(Saved data entries)
========
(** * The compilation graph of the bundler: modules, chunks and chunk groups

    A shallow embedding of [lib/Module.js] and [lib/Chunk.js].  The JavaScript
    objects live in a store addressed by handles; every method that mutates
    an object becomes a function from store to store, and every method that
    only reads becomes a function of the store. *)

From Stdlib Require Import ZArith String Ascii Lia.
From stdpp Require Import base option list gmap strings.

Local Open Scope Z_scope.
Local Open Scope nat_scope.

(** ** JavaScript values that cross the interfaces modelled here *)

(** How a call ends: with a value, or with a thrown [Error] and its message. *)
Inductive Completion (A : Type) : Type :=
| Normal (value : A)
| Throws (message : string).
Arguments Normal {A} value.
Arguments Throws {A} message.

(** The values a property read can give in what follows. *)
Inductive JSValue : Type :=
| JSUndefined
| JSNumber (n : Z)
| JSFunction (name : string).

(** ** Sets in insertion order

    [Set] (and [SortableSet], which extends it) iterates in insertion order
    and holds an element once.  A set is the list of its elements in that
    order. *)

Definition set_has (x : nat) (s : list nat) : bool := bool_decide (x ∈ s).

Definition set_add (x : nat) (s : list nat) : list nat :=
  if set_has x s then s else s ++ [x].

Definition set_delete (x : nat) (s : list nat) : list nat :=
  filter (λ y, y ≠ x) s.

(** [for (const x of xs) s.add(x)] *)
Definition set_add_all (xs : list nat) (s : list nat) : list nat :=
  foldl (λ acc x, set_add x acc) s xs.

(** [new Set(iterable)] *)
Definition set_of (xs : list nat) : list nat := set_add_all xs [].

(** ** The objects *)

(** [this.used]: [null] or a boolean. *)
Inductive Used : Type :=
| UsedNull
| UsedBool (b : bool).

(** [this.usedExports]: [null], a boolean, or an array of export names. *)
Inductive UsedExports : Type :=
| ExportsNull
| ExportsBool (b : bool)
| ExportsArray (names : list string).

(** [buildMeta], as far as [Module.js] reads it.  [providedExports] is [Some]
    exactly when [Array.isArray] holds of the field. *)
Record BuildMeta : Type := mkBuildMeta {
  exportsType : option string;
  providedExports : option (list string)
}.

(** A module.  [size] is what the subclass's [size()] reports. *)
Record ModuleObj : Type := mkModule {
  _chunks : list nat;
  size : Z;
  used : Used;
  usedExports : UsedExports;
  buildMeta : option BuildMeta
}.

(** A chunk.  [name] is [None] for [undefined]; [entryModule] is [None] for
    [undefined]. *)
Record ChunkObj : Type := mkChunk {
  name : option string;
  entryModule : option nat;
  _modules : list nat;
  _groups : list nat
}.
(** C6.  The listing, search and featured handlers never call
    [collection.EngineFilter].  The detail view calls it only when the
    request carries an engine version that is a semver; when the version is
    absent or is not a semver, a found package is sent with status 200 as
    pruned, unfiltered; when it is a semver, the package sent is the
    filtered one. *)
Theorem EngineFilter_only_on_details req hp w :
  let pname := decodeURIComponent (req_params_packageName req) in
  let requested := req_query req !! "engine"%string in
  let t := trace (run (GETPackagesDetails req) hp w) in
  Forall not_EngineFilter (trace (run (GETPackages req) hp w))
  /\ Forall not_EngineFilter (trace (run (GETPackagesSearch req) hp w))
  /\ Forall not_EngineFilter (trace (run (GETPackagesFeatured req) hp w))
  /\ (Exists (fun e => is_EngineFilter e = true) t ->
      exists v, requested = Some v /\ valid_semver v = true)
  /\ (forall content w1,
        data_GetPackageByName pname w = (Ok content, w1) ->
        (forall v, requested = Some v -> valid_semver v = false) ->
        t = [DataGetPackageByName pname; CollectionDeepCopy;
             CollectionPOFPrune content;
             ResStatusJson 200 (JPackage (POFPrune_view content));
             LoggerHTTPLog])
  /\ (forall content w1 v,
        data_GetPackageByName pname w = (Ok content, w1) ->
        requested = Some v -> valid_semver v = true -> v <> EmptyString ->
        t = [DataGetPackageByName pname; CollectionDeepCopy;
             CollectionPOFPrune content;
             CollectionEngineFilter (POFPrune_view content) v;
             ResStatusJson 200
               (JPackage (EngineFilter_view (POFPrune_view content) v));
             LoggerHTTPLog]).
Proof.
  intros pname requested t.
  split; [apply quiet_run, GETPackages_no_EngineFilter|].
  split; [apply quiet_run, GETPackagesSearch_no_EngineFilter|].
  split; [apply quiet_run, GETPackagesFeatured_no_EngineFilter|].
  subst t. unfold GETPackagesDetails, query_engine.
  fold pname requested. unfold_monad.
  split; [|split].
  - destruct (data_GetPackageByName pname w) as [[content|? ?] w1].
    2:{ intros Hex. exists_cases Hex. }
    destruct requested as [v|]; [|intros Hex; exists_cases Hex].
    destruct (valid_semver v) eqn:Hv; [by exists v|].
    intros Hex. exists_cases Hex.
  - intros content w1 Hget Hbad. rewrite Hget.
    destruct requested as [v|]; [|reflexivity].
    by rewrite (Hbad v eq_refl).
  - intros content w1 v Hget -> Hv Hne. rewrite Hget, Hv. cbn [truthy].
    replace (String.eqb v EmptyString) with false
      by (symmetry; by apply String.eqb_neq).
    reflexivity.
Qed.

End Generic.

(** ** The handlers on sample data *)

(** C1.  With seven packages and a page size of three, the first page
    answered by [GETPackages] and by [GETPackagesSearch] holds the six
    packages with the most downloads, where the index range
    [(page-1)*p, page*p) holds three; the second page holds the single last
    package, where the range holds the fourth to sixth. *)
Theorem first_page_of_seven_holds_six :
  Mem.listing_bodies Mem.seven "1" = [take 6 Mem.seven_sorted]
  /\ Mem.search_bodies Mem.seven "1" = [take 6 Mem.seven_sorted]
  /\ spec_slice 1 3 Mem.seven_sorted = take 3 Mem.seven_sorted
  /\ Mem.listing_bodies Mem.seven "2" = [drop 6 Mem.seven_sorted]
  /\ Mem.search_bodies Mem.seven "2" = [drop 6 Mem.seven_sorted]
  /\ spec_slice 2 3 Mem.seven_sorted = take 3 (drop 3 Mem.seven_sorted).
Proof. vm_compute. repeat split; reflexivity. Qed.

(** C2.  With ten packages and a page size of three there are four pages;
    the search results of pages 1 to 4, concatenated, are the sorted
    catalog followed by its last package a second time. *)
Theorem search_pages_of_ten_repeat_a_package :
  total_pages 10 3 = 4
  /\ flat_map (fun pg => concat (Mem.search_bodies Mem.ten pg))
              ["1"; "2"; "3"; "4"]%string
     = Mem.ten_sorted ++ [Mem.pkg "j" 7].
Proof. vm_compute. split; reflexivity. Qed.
========
## [To do]
Only the lines above starting at the one containing "(** [for (const x of xs) s.add(x)] *)" and ending at the one containing "Record ModuleObj : Type", both included, are to be returned, exactly as they read.

## [Answer box]
(** [for (const x of xs) s.add(x)] *)
Definition set_add_all (xs : list nat) (s : list nat) : list nat :=
  foldl (λ acc x, set_add x acc) s xs.

(** [new Set(iterable)] *)
Definition set_of (xs : list nat) : list nat := set_add_all xs [].

(** ** The objects *)

(** [this.used]: [null] or a boolean. *)
Inductive Used : Type :=
| UsedNull
| UsedBool (b : bool).

(** [this.usedExports]: [null], a boolean, or an array of export names. *)
Inductive UsedExports : Type :=
| ExportsNull
| ExportsBool (b : bool)
| ExportsArray (names : list string).

(** [buildMeta], as far as [Module.js] reads it.  [providedExports] is [Some]
    exactly when [Array.isArray] holds of the field. *)
Record BuildMeta : Type := mkBuildMeta {
  exportsType : option string;
  providedExports : option (list string)
}.

(** A module.  [size] is what the subclass's [size()] reports. *)
Record ModuleObj : Type := mkModule {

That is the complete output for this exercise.